What you should do -
Scan the data below and copy each line where "From" occurs.

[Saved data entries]
==*==

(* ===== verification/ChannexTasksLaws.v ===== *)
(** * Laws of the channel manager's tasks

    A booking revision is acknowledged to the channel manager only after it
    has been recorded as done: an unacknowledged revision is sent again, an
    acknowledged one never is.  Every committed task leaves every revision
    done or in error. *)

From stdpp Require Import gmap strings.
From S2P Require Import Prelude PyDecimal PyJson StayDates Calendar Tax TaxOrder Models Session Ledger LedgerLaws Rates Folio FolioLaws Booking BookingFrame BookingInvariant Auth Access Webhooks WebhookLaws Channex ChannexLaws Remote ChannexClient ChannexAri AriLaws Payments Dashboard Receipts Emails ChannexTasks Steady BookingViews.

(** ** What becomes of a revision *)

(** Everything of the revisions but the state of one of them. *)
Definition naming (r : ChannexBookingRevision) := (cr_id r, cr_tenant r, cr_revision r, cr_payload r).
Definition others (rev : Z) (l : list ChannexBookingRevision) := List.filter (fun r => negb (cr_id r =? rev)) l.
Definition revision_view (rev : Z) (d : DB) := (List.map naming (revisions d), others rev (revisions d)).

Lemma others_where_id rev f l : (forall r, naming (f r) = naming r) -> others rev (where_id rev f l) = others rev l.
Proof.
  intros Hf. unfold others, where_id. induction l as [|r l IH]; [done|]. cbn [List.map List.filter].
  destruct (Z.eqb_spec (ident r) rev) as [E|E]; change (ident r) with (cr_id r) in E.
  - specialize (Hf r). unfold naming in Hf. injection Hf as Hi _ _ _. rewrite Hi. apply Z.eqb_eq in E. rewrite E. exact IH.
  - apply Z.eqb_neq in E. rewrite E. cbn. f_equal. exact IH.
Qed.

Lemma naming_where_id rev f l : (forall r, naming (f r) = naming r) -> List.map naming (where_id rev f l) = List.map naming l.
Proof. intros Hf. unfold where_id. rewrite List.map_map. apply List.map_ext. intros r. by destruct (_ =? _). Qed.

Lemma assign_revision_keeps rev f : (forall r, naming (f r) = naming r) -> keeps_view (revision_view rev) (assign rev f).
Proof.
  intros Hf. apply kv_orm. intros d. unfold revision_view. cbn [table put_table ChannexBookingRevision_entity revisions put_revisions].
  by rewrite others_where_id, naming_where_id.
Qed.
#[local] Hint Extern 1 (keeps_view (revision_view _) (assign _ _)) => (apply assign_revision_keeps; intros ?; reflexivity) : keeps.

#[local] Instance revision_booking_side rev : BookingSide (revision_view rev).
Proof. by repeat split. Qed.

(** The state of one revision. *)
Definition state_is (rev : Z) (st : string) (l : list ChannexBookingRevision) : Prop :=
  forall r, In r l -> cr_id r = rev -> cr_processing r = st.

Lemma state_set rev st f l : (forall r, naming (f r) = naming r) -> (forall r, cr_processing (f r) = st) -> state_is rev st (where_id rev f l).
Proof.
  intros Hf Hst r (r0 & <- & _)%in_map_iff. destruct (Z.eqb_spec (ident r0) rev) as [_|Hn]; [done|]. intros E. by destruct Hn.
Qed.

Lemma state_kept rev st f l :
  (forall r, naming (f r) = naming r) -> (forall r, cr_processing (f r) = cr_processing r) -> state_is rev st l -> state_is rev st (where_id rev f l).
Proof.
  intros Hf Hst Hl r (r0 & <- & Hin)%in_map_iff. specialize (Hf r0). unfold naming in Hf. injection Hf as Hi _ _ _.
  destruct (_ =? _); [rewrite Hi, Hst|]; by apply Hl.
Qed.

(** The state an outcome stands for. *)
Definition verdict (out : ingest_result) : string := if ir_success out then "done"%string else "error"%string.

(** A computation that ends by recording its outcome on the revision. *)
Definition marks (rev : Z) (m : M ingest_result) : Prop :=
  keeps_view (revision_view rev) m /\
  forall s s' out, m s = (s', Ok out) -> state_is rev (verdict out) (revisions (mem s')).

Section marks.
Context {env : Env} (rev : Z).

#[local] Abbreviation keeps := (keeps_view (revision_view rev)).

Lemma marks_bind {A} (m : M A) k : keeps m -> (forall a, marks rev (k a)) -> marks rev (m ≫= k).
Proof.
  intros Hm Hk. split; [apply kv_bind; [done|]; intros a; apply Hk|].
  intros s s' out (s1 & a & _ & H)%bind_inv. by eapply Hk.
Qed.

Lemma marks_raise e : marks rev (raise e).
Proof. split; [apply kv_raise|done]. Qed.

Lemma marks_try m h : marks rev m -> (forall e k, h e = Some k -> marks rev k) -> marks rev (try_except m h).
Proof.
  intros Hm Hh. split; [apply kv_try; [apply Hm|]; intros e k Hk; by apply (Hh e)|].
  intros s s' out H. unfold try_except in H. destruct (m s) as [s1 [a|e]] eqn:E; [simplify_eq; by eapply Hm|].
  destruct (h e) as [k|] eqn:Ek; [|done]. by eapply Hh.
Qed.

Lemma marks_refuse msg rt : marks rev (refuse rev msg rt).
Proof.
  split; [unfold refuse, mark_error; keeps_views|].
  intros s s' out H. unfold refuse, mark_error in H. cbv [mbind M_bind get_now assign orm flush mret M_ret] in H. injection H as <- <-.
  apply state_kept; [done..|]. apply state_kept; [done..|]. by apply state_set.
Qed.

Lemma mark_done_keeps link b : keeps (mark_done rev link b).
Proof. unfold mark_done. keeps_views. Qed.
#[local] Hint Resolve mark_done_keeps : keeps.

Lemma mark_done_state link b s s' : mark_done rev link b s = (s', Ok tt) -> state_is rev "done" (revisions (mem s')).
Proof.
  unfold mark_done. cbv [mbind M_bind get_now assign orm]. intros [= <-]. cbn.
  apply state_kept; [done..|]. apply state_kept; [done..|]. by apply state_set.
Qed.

==*==

Solution below -
From stdpp Require Import gmap strings.
From S2P Require Import Prelude PyDecimal PyJson StayDates Calendar Tax TaxOrder Models Session Ledger LedgerLaws Rates Folio FolioLaws Booking BookingFrame BookingInvariant Auth Access Webhooks WebhookLaws Channex ChannexLaws Remote ChannexClient ChannexAri AriLaws Payments Dashboard Receipts Emails ChannexTasks Steady BookingViews.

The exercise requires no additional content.